Breavman buried it under the pansies, one of which his father took each morning for his buttonhole. Breavman took new interest in smelling them.
C
ome back, stern Bertha, come back and lure me up the torture tree. Remove me from the bedrooms of easy women. Extract the full due. The girl I had last night betrays the man who pays her rent.
That is how Breavman invoked the spirit of Bertha many mornings of his twenties.
Then his bones return to chicken-width. His nose retreats from impressive Semitic prominence to a childhood Gentile obscurity. Body hair blows away with the years like an ill-fated oasis. He is light enough for handbars and apple branches. The Japs and Germans are wrong.
“Play it now, Bertha?”
He has followed her to precarious parts of the tree.
“Higher!” she demands.
Even the apples are trembling. The sun catches her flute, turns the polished wood to a moment of chrome.
“Now?”
“First you have to say something about God.”
“God is a jerk.”
“Oh, that’s nothing. I won’t play for that.”

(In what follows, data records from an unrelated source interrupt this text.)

Lemma wf_attempts_update w f :
  (forall a, UserAttempt.id (f a) = UserAttempt.id a) ->
  (forall a, UserAttempt.userId (f a) = UserAttempt.userId a) ->
  (forall a, UserAttempt.problemId (f a) = UserAttempt.problemId a) ->
  (forall a, UserAttempt.preFinalizeAwardedXp (f a)
             = UserAttempt.preFinalizeAwardedXp a) ->
  (forall a, UserAttempt.finalizeDelta (f a) = UserAttempt.finalizeDelta a) ->
  (forall a, In a rs -> w a = true ->
             UserAttempt.solved (f a) = false -> UserAttempt.solved a = false) ->
  wf (mkDB us ps (updateWhere w f rs) n).
Proof.
  intros Hid Hu Hp Hpre Hd Hs. destruct Hwf
    as [Hui Hpi Hai Hak Huf Hpf Haf Hxp0 Hlive Hunsolved Hfrozen].
  simpl in *.
  constructor; simpl; auto.
  - now rewrite map_updateWhere.
  - rewrite map_updateWhere; auto. intros a. unfold attemptKey.
    now rewrite Hu, Hp.
  - apply Forall_updateWhere; auto. intros a Ha _. now rewrite Hid, Hu, Hp.
  - apply Forall_updateWhere; auto. intros a Ha _. now rewrite Hpre, Hd.
  - unfold updateWhere. rewrite Forall_map. rewrite Forall_forall in *.
    intros a Ha. destruct (w a) eqn:E; auto.
    intros Hf. rewrite Hpre. apply Hunsolved; auto.
  - intros a' p Ha' Hin E Hopen. apply In_updateWhere in Ha'.
    destruct Ha' as [a [Ha ->]].
    assert (UserAttempt.preFinalizeAwardedXp a = None) as Hnone.
    { apply (Hfrozen a p Ha Hin); auto.
      rewrite <- E. destruct (w a); [now rewrite Hp | reflexivity]. }
    destruct (w a); [now rewrite Hpre | assumption].
Qed.

Lemma wf_attempts_snoc u p :
  find (Prisma.attempt_byUserProblem u p) rs = None ->
  (u < n)%nat -> (p < n)%nat ->
  wf (mkDB us ps (rs ++ [UserAttempt.mk n u p 0 false 0 None 0]) (S n)).
Proof.
  intros Hnone Hu Hp. destruct Hwf
    as [Hui Hpi Hai Hak Huf Hpf Haf Hxp0 Hlive Hunsolved Hfrozen].
  simpl in *. rewrite Forall_forall in *.
  constructor; simpl; try (rewrite Forall_forall); auto.
  - apply (NoDup_key_snoc UserAttempt.id); auto.
    intros a Ha. simpl. now apply Haf.
  - rewrite map_app. simpl.
    apply NoDup_app; [assumption | repeat constructor; simpl; tauto |].
    intros k Hk [<-|[]]. apply in_map_iff in Hk. destruct Hk as [a [E Ha]].
    apply (find_none _ _ Hnone) in Ha. unfold attemptKey in E.
    injection E as E1 E2. unfold Prisma.attempt_byUserProblem in Ha.
    rewrite E1, E2, !Nat.eqb_refl in Ha. discriminate.
  - intros v Hv. specialize (Huf v Hv). lia.
  - intros q Hq. specialize (Hpf q Hq). lia.
  - intros a Ha. apply in_app_or in Ha. destruct Ha as [Ha|[<-|[]]]; simpl.
    + specialize (Haf a Ha). lia.
    + lia.
  - intros a Ha. apply in_app_or in Ha.
    destruct Ha as [Ha|[<-|[]]]; simpl; auto.
  - intros a Ha. apply in_app_or in Ha.
    destruct Ha as [Ha|[<-|[]]]; simpl; auto.
  - intros a q Ha Hq E Hopen. apply in_app_or in Ha.
    destruct Ha as [Ha|[<-|[]]]; simpl; eauto.
Qed.

Lemma wf_attempts_delete q : wf (mkDB us ps (filter q rs) n).
Proof.
  destruct Hwf
    as [Hui Hpi Hai Hak Huf Hpf Haf Hxp0 Hlive Hunsolved Hfrozen].
  simpl in *.
  assert (Hsub : forall a, In a (filter q rs) -> In a rs)
    by (intros a Ha; now apply filter_In in Ha).
  constructor; simpl; auto.
  - clear - Hai. induction rs as [|a l IH]; simpl; [constructor|].
    inversion Hai as [|? ? Hn Hnd]; subst.
    destruct (q a); simpl; auto. constructor; auto.
    intros Hin. apply Hn. apply in_map_iff in Hin.
    destruct Hin as [b [E Hb]]. apply filter_In in Hb.
    rewrite <- E. apply in_map. tauto.
  - clear - Hak. induction rs as [|a l IH]; simpl; [constructor|].
    inversion Hak as [|? ? Hn Hnd]; subst.
    destruct (q a); simpl; auto. constructor; auto.
    intros Hin. apply Hn. apply in_map_iff in Hin.
    destruct Hin as [b [E Hb]]. apply filter_In in Hb.
    rewrite <- E. apply in_map. tauto.
  - rewrite Forall_forall in *. auto.
  - rewrite Forall_forall in *. auto.
  - rewrite Forall_forall in *. auto.
  - eauto.
Qed.
End WfWrites.
(** * A shallow embedding of [vector.h]: [RawMemory<T>] and [Vector<T>]

    The element type [T] is abstract.  Storage is a heap of blocks, each a
    list of slots that are either raw (no live object) or hold a live [T].
    [Vector] objects live in an object store and are addressed by location,
    so that [this], [other] and [rhs] may alias as they do in the source.
    Every member function is a computation in a state monad whose outcome is
    a normal return, a propagating exception, or undefined behaviour (which
    includes a failed [assert]).  Each element-level operation is recorded in
    an event log, in program order.

    Modelling decisions:
    - [size_t] is [nat] and [Allocate n] obtains a block of [n] slots: the
      model is the code on a machine whose [size_t] and memory are
      unbounded.  The source computes the request [n * sizeof(T)] in
      [size_t], where it wraps, and hands it to [operator new], which may
      throw [std::bad_alloc].  [Allocate_size_t] is the allocation with the
      product computed modulo 2^64; it is [Allocate] whenever the product is
      [representable] ([Allocate_exact]).  A request computed from the number
      of live elements (growth, copy) is representable on any machine that
      holds those elements; a request chosen by the caller ([Vector(n)],
      [RawMemory(n)], [Reserve], [Resize]) need not be, and past the bound
      the code records a capacity larger than the block it obtained.  The
      theorems that say such a call succeeds therefore carry
      [representable] as a hypothesis.  That [operator new] serves a
      representable request is assumed throughout: [std::bad_alloc] is left
      to the environment.
    - Only the constructor selected by the arguments of [EmplaceBack] /
      [Emplace] may throw ([construct] returns [None]); the copy and move
      operations and value-initialisation of [T] do not.
    - The memory discipline is strict: an object is constructed only in a raw
      slot, and read, assigned to or destroyed only where one is alive;
      anything else, like an address outside its block, is undefined
      behaviour. *)

From stdpp Require Import gmap list.
From Stdlib Require Import Lia.

(** ** The element type *)

Class Element (T : Type) := {
  Args : Type;                            (* what a constructor of T is called with *)
  construct : Args → option T;            (* T(args...); None: the constructor throws *)
  value_initialized : T;                  (* T() *)
  moved_from : T → T;                     (* the state a move leaves in its source *)
  is_nothrow_move_constructible : bool;   (* std::is_nothrow_move_constructible_v<T> *)
  is_copy_constructible : bool;           (* std::is_copy_constructible_v<T> *)
  sizeof_T : nat;                         (* sizeof(T), at least 1 *)
}.

(** Two element types used to run the model on concrete inputs: an
    [int]-like type (carried by [nat]) whose moves leave the source
    unchanged, and a type (carried by [Z]) whose move empties its source to
    [0], whose move constructor may throw, and whose constructor throws on
    the argument [0]. *)

#[local] Instance int_element : Element nat := {|
  Args := nat;
  construct := Some;
  value_initialized := 0;
  moved_from := id;
  is_nothrow_move_constructible := true;
  is_copy_constructible := true;
  sizeof_T := 4;
|}.

#[local] Instance throwing_element : Element Z := {|
  Args := Z;
  construct := λ a, if Z.eqb a 0 then None else Some a;
  value_initialized := 0%Z;
  moved_from := λ _, 0%Z;
  is_nothrow_move_constructible := false;
  is_copy_constructible := true;
  sizeof_T := 8;
|}.
(** The range header as the specification words it:
    [bytes <offset>-<offset+len-1>/<totalSize>], end inclusive. *)
Definition spec_range_str (offset n total : Z) : string :=
  "bytes " +:+ str_of_int offset +:+ "-" +:+ str_of_int (offset + n - 1) +:+ "/" +:+ str_of_int total.

(** ** Reading the history *)

(** The world after the events [evs] have been recorded. *)
Definition logs (evs : list event) (w : world) : world :=
  {| fs := fs w; dirs := dirs w; cwd := cwd w; clock := clock w; trace := (trace w ++ evs)%list |}.

(** The [transferred] argument of each callback, in order. *)
Definition callbacks (evs : list event) : list Z :=
  flat_map (λ ev, match ev with EvCallback t _ => [t] | _ => [] end) evs.

(** The bytes and the range header of each fragment submitted, in order. *)
Definition fragments (evs : list event) : list (list Byte.byte * string) :=
  flat_map (λ ev, match ev with EvUploadFragment _ d r => [(d, r)] | _ => [] end) evs.

(** Every fragment is followed at once by a callback. *)
Fixpoint after_each_chunk (evs : list event) : bool :=
  match evs with
  | [] => true
  | EvUploadFragment _ _ _ :: EvCallback _ _ :: rest => after_each_chunk rest
  | _ => false
  end.

(** A client that accepts every fragment. *)
Definition accepts_fragments (c : Client) : Prop :=
  ∀ tr href data range, upload_fragment c tr href data range = Return tt.

(** ** The slot poll, seen from the server *)

(** The history after [k] rounds of the poll on [href] that did not end it. *)
Definition poll_history (href : option string) (k : nat) : list event :=
  concat (replicate k [EvSleep 5; EvGet href]).

(** What the server answers to the poll of round [k] (rounds count from 0)
    when the loop is entered in world [w]. *)
Definition poll_response (self : Org) (w : world) (href : option string) (k : nat) : outcome xml :=
  get_resource (client self) (trace w ++ poll_history href k ++ [EvSleep 5])%list href.

(** The world after a round on [href] that did not end the loop. *)
Definition next_round (href : option string) (w : world) : world :=
  log (EvGet href) (log (EvSleep 5) (tick 5 w)).
(** The general form of the defect behind C6: once the downloader has
    rewritten the log from a non-empty set, the next id the segmenter
    appends is glued to the id written last, which is then no longer
    found in the log. *)
Lemma rewrite_then_append_loses_last_id env ids init last stem w :
  ids ≠ ∅ →
  set_iteration env ids = (init ++ [last])%list →
  Forall (λ x, no_linebreak x = true) (init ++ [last])%list →
  no_linebreak stem = true →
  stem ≠ "" →
  last ∉ init →
  let w1 := Downloader.save_processed_ids env ids w in
  let w2 := (Segmenter.mark_as_processed stem w1).2 in
  load_processed_ids w2 = list_to_set (init ++ [last +:+ stem])%list
  ∧ ¬ logged w2 last.
Proof.
  intros Hne Hiter Hall Hstem Hnonempty Hfresh w1 w2.
  assert (Hlog : load_processed_ids w2 = list_to_set (init ++ [last +:+ stem])%list).
  { unfold w2, w1, Downloader.save_processed_ids, Segmenter.mark_as_processed, modify,
      load_processed_ids.
    destruct (decide (ids = ∅)) as [|_]; [done |]. simpl.
    by rewrite Hiter, splitlines_join_append. }
  split; [done |].
  unfold logged. rewrite Hlog, elem_of_list_to_set, elem_of_app, list_elem_of_singleton.
  intros [Hin | Heq]; [done |].
  apply (f_equal String.length) in Heq. rewrite append_length in Heq.
  destruct stem; [done | simpl in Heq; lia].
Qed.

The sky is blue and the clouds are moving. There is rotting fruit on the ground some miles below.
“Fug God.”
“Something terribly, horribly dirty, scaredy-cat. The real word.”
“Fuck God!”
He waits for the fiery wind to lift him out of his perch and leave him dismembered on the grass.
“Fuck GOD!”
Breavman sights Krantz who is lying beside a coiled hose and unravelling a baseball.
“Hey, Krantz, listen to this.
FUCK GOD!”
Breavman never heard his own voice so pure. The air is a microphone.
Bertha alters her fragile position to strike his cheek with her flute.
“Dirty tongue!”
“It was your idea.”
She strikes again for piety and tears off apples as she crashes past the limbs. Nothing of her voice as she falls.
Krantz and Breavman survey her for one second twisted into a position she could never achieve in gym. Her bland Saxon face is further anesthetized by uncracked steel-rimmed glasses. A sharp bone of the arm has escaped the skin.
After the ambulance Breavman whispered.
“Krantz, there’s something special about my voice.”
“No, there isn’t.”
“There is so. I can make things happen.”
“You’re a nut.”
“Want to hear my resolutions?”
“No.”
“I promise not to speak for a week. I promise to learn how to play it myself. In that way the number of people who know how to play remains the same.”
“What good’s that?”
“It’s obvious, Krantz.”
H
is father decided to rise from his chair.
“I’m speaking to you, Lawrence!”
“Your father’s speaking to you, Lawrence,” his mother interpreted.
Breavman attempted one last desperate pantomime.
“Listen to your father breathing.”
The elder Breavman calculated the expense of energy, accepted the risk, drove the back of his hand across his son’s face.
His lips were not too swollen to practise “Old Black Joe.”
They said she’d live. But he didn’t give it up. He’d be one extra.